The son of the man who invented isn't so lucky. When his surrogate is destroyed by a strange new weapon, he dies, too. FBI agents Bruce Willis and Radha Mitchell are assigned to the case, but they quickly suspect the killing is part of a bigger scheme — possibly involving the Dreads, the revolutionary anti-surrogate movement holding out in small pockets of the nation.

That there is a pretty sweet concept. It's so sweet, in fact, that fellow nerds will recognize it as the rough plot of Snow Crash, the classic tale of Sumerian mythology and high-speed pizza delivery, and sci-fi thrillers don't get much sweeter than that.

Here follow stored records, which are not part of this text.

(* ===== verification/ShellRuns.v ===== *)
(** * What programs a command may run

    The class [Runs P] of the commands all of whose programs, those of the traps they
    set included, satisfy the predicate [P] on their arguments. The instances follow
    the structure of commands. *)
From stdpp Require Import base strings list.
From Stdlib Require Import Lia.
From S2P Require Import Prelude Shell.

Section Runs.
Context {W : Type} `{System W}.
Variable P : list string → Prop.
Implicit Types σ τ : shell W.

(** The action of a trap is [exit] or one of the programs. *)
Definition trap_ok (o : option string) : Prop :=
  match o with
  | Some s => P (fields s) ∨ ∃ n, fields s = ["exit"; n]
  | None => True
  end.
Definition traps_ok σ : Prop := trap_ok (exit_trap σ) ∧ trap_ok (sig_trap σ).

(** The trace grows by such programs from [σ] to [τ]. *)
Definition grows σ τ : Prop :=
  ∃ tr, trace τ = trace σ ++ tr ∧ Forall (λ e, P (c_argv e.1)) tr.

Class Runs {A} (c : sh W A) : Prop :=
  runs σ : traps_ok σ → traps_ok (c σ).2 ∧ grows σ (c σ).2.

Lemma grows_refl σ : grows σ σ.
Proof. exists []. by rewrite app_nil_r. Qed.

Lemma grows_eq σ τ : trace τ = trace σ → grows σ τ.
Proof. intros E. exists []. by rewrite app_nil_r. Qed.

Lemma grows_trans σ τ υ : grows σ τ → grows τ υ → grows σ υ.
Proof.
  intros (t1 & E1 & H1) (t2 & E2 & H2). exists (t1 ++ t2).
  rewrite E2, E1, <- app_assoc. split; [done|]. by apply Forall_app.
Qed.

(** Commands that run nothing and keep the traps. *)
Lemma runs_quiet A (c : sh W A) :
  (∀ σ, trace (c σ).2 = trace σ ∧ exit_trap (c σ).2 = exit_trap σ ∧ sig_trap (c σ).2 = sig_trap σ) →
  Runs c.
Proof.
  intros Hc σ Hσ. destruct (Hc σ) as (? & E1 & E2). unfold traps_ok in *. rewrite E1, E2.
  split; [done|by apply grows_eq].
Qed.

#[global] Instance runs_ret A (a : A) : Runs (mret a).
Proof. by apply runs_quiet. Qed.

#[global] Instance runs_bind A B (m : sh W A) (k : A → sh W B) :
  Runs m → (∀ a, Runs (k a)) → Runs (m ≫= k).
Proof.
  intros Hm Hk σ Hσ. destruct (Hm σ Hσ) as [Ht Hg]. unfold mbind, sh_bind.
  destruct (m σ) as [[a|n] τ]; [|done]. cbn in *.
  destruct (Hk a τ Ht) as [? ?]. split; [done|]. by eapply grows_trans.
Qed.

#[global] Instance runs_exit A n : Runs (exit (A := A) n).
Proof. by apply runs_quiet. Qed.
#[global] Instance runs_killed A s : Runs (killed (A := A) s).
Proof. intros σ Hσ. split; [done|by apply grows_eq]. Qed.
#[global] Instance runs_if A (b : bool) (c d : sh W A) : Runs c → Runs d → Runs (if b then c else d).
Proof. by destruct b. Qed.
#[global] Instance runs_get A (f : shell W → A) : Runs (get f).
Proof. by apply runs_quiet. Qed.
#[global] Instance runs_var x : Runs (var x).
Proof. by apply runs_quiet. Qed.
#[global] Instance runs_arg i : Runs (arg i).
Proof. by apply runs_quiet. Qed.
#[global] Instance runs_all_args : Runs all_args.
Proof. by apply runs_quiet. Qed.
#[global] Instance runs_expand s : Runs (expand s).
Proof. by apply runs_quiet. Qed.
#[global] Instance runs_expand_args : Runs expand_args.
Proof. by apply runs_quiet. Qed.
#[global] Instance runs_ok : Runs ok.
Proof. by apply runs_quiet. Qed.
#[global] Instance runs_test b : Runs (test b).
Proof. by apply runs_quiet. Qed.
#[global] Instance runs_assign x v : Runs (assign x v).
Proof. by apply runs_quiet. Qed.
#[global] Instance runs_echo l : Runs (echo l).
Proof. by apply runs_quiet. Qed.
#[global] Instance runs_echo_err l : Runs (echo_err l).
Proof. by apply runs_quiet. Qed.
#[global] Instance runs_cd d : Runs (cd d).
Proof. apply runs_quiet. intros σ. unfold cd. by case_match. Qed.

#[global] Instance runs_seq c d : Runs c → Runs d → Runs (seq c d).
Proof. unfold seq. apply _. Qed.
#[global] Instance runs_or_else c d : Runs c → Runs d → Runs (or_else c d).
Proof. unfold or_else. apply _. Qed.
#[global] Instance runs_and_then c d : Runs c → Runs d → Runs (and_then c d).
Proof. unfold and_then. apply _. Qed.
#[global] Instance runs_if_else c d e : Runs c → Runs d → Runs e → Runs (if_else c d e).
Proof. unfold if_else. apply _. Qed.
#[global] Instance runs_if_then c d : Runs c → Runs d → Runs (if_then c d).
Proof. unfold if_then. apply _. Qed.
#[global] Instance runs_for_in x l body : Runs body → Runs (for_in x l body).
Proof. intros. induction l as [|v l IH]; [apply _|]. destruct l; unfold for_in; apply _. Qed.

Lemma runs_exec_raw env argv : P argv → Runs (exec_raw env argv).
Proof.
  intros HP σ Hσ. unfold exec_raw. destruct (spawn _ _) as [[st o] w]. cbn.
  split; [by destruct σ|]. eexists. split; [by destruct σ|]. by repeat constructor.
Qed.

Lemma runs_action s : trap_ok (Some s) → Runs (action s).
Proof.
  intros [Hs|[n Hs]]; unfold action.
  - repeat case_match; try apply _; by apply runs_exec_raw.
  - rewrite Hs. apply _.
Qed.

Lemma runs_exec_env env argv : P argv → Runs (exec_env env argv).
Proof.
  intros HP. unfold exec_env. destruct argv as [|a argv]; [apply _|].
  apply runs_bind; [by apply runs_exec_raw|]. intros st σ Hσ.
  unfold mbind, sh_bind, get. cbn. destruct (interrupted _) as [g|]; [|split; [done|apply grows_refl]].
  destruct (trapped g (sig_trap σ)) as [s|] eqn:Es; [|by apply runs].
  assert (sig_trap σ = Some s) as Es' by by destruct g.
  assert (Runs (action s)) as Ha by (apply runs_action; rewrite <- Es'; apply Hσ).
  change (let c := action s;; mret st in traps_ok (c σ).2 ∧ grows σ (c σ).2). cbv zeta.
  by apply runs.
Qed.

Lemma runs_exec argv : P argv → Runs (exec argv).
Proof. apply runs_exec_env. Qed.

Lemma grows_subshell c σ : Runs c → grows σ (subshell c σ).2.
Proof.
  intros Hc. unfold subshell.
  destruct (Hc (set_traps None None σ)) as [_ (tr & E & Htr)]; [by destruct σ|].
  destruct (c _) as [r τ]. cbn in *. exists tr. split; [|done]. by destruct σ, τ.
Qed.

#[global] Instance runs_subshell c : Runs c → Runs (subshell c).
Proof.
  intros Hc σ Hσ. split; [|by apply grows_subshell].
  unfold subshell. destruct (c _) as [r τ]. exact Hσ.
Qed.

#[global] Instance runs_call_function args c : Runs c → Runs (call_function args c).
Proof.
  intros Hc σ Hσ. unfold call_function. destruct (Hc (set_params args σ)) as [Ht (tr & E & Htr)].
  { by destruct σ. }
  destruct (c _) as [r τ]. cbn in *. split; [by destruct τ|]. exists tr. by destruct σ, τ.
Qed.

#[global] Instance runs_silent c : Runs c → Runs (silent c).
Proof.
  intros Hc σ Hσ. unfold silent. destruct (Hc σ Hσ) as [Ht (tr & E & Htr)].
  destruct (c σ) as [r τ]. cbn in *. split; [by destruct τ|]. exists tr. by destruct τ.
Qed.

#[global] Instance runs_with_input s c : Runs c → Runs (with_input s c).
Proof.
  intros Hc σ Hσ. unfold with_input. destruct (Hc (set_input s σ)) as [Ht (tr & E & Htr)].
  { by destruct σ. }
  destruct (c _) as [r τ]. cbn in *. split; [by destruct τ|]. exists tr. by destruct σ, τ.
Qed.

#[global] Instance runs_capture c : Runs c → Runs (capture c).
Proof.
  intros Hc σ Hσ. unfold capture.
  destruct (runs_subshell c Hc (set_out "" σ)) as [Ht (tr & E & Htr)]; [by destruct σ|].
  destruct (subshell c _) as [[st|n] τ]; cbn in *; (split; [by destruct τ|]; exists tr; by destruct σ, τ).
Qed.

#[global] Instance runs_redirect append file c : Runs c → Runs (redirect append file c).
Proof.
  intros Hc σ Hσ. unfold redirect. destruct (open_output _ _ _) as [w|]; [|split; [done|apply grows_refl]].
  destruct (Hc (set_out "" (set_sys w σ))) as [Ht (tr & E & Htr)]; [by destruct σ|].
  destruct (c _) as [r τ]. cbn in *. split; [by destruct τ|]. exists tr. by destruct σ, τ.
Qed.

#[global] Instance runs_pipe c d : Runs c → Runs d → Runs (pipe c d).
Proof.
  intros Hc Hd. apply runs_bind; [apply _|]. intros o. apply runs_subshell. intros σ Hσ.
  destruct (Hd (set_input o σ)) as [Ht (tr & E & Htr)]; [by destruct σ|].
  split; [done|]. exists tr. by destruct σ.
Qed.

Lemma runs_trap_exit s : P (fields s) → Runs (trap_exit s).
Proof.
  intros Hs σ [_ Hσ]. split; [|by apply grows_eq; destruct σ]. destruct σ. split; [by left|done].
Qed.

Lemma runs_trap_signals s n : fields s = ["exit"; n] → Runs (trap_signals s).
Proof.
  intros Hs σ [Hσ _]. split; [|by apply grows_eq; destruct σ]. destruct σ. split; [done|right; by exists n].
Qed.

#[global] Instance runs_script env argv c : Runs c → Runs (script env argv c).
Proof.
  intros Hc. apply runs_subshell. intros σ Hσ. unfold finish.
  destruct (Hc (start env argv σ)) as [Ht (tr & E & Htr)]; [by destruct σ|].
  destruct (c _) as [r τ]. cbn in Ht, E.
  assert (grows σ τ) as Hg by (exists tr; by destruct σ). clear E Htr.
  destruct (exit_trap τ) as [s|] eqn:Es; cbn; [|done].
  assert (Runs (action s)) as Ha by (apply runs_action; rewrite <- Es; apply Ht).
  destruct (Ha (set_traps None (sig_trap τ) τ)) as [Ht' Hg'].
  { destruct Ht. by destruct τ. }
  split; [exact Ht'|]. eapply grows_trans; [exact Hg|].
  destruct Hg' as (t' & E' & ?). exists t'. by destruct τ.
Qed.
(** A script whose parameters decide what it does. *)
Lemma runs_script_eq env argv c c' :
  (∀ σ, params σ = argv → c σ = c' σ) → Runs c' → Runs (script env argv c).
Proof.
  intros E Hc'. assert (∀ σ, script env argv c σ = script env argv c' σ) as Es.
  { intros σ. unfold script, subshell, finish. rewrite E; [done|by destruct σ]. }
  intros σ Hσ. rewrite Es. by apply (runs_script env argv c').
Qed.

(** A script by symbolic execution. *)
Lemma runs_script_wp env argv c :
  (∀ σ, shwp c (λ _ τ, exit_trap τ = None ∧ grows σ τ) (start env argv (set_traps None None σ))) →
  Runs (script env argv c).
Proof.
  intros Hc σ Hσ. destruct (script_wp env argv c (λ _ τ, grows σ τ) σ (Hc σ)) as (st & τ & E & Hg).
  rewrite E. cbn. split; [by destruct σ, τ|]. destruct Hg as (tr & ? & ?). exists tr. by destruct σ, τ.
Qed.
End Runs.

(** Goes through a command; what remains are the programs. *)
Ltac runs :=
  repeat lazymatch goal with
  | |- Runs _ (_ ≫= _) => apply runs_bind; [|intros ?]
  | |- Runs _ (seq _ _) => apply runs_seq
  | |- Runs _ (or_else _ _) => apply runs_or_else
  | |- Runs _ (and_then _ _) => apply runs_and_then
  | |- Runs _ (if_else _ _ _) => apply runs_if_else
  | |- Runs _ (if_then _ _) => apply runs_if_then
  | |- Runs _ (for_in _ _ _) => apply runs_for_in
  | |- Runs _ (subshell _) => apply runs_subshell
  | |- Runs _ (script _ _ _) => apply runs_script
  | |- Runs _ (capture _) => apply runs_capture
  | |- Runs _ (redirect _ _ _) => apply runs_redirect
  | |- Runs _ (silent _) => apply runs_silent
  | |- Runs _ (with_input _ _) => apply runs_with_input
  | |- Runs _ (call_function _ _) => apply runs_call_function
  | |- Runs _ (pipe _ _) => apply runs_pipe
  | |- Runs _ (if _ then _ else _) => apply runs_if
  | |- Runs _ (exec _) => apply runs_exec
  | |- Runs _ _ => apply _
  end.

But Surrogates fleshes out its own world with clear rules for what's happened to us, a detailed future history, and a great makeup scheme that makes all the surrogates look like airbrushed underpants models while the actual humans resemble the stuff stuck in your wheelwells after a long drive on the ice. It isn't afraid to make thematic use of this hotness gap, either, finding a lot of mileage in pointing out how one of the first things we'd do with this brilliant technology is make ourselves all look like 22-year-old blondes. That's one of the many reasons I like sci-fi: it's always finding new ways to call you a jerk.

One of the other reasons I like sci-fi is it can sneak in the satire at the same time it's overloading your eyeballs with fierce human-on-robot violence. Director Jonathan Mostow puts together some nice action sequences, notably the one where a one-armed Willis-bot goes woohoo-crazy chasing down a suspect in a rusty old junkyard.

Surrogates has less luck on the human side, dedicating an ineffectual subplot to the distance between Willis and his surrogate-addicted wife. It's a good effort, but it's too generic to whip up any serious emotional traction.

If it had paid off, it might have kicked the movie up to potential classic status. As it is, Surrogates is tightly plotted, well-told and smart — and isn't afraid to have a little fun punching robots in the face, either.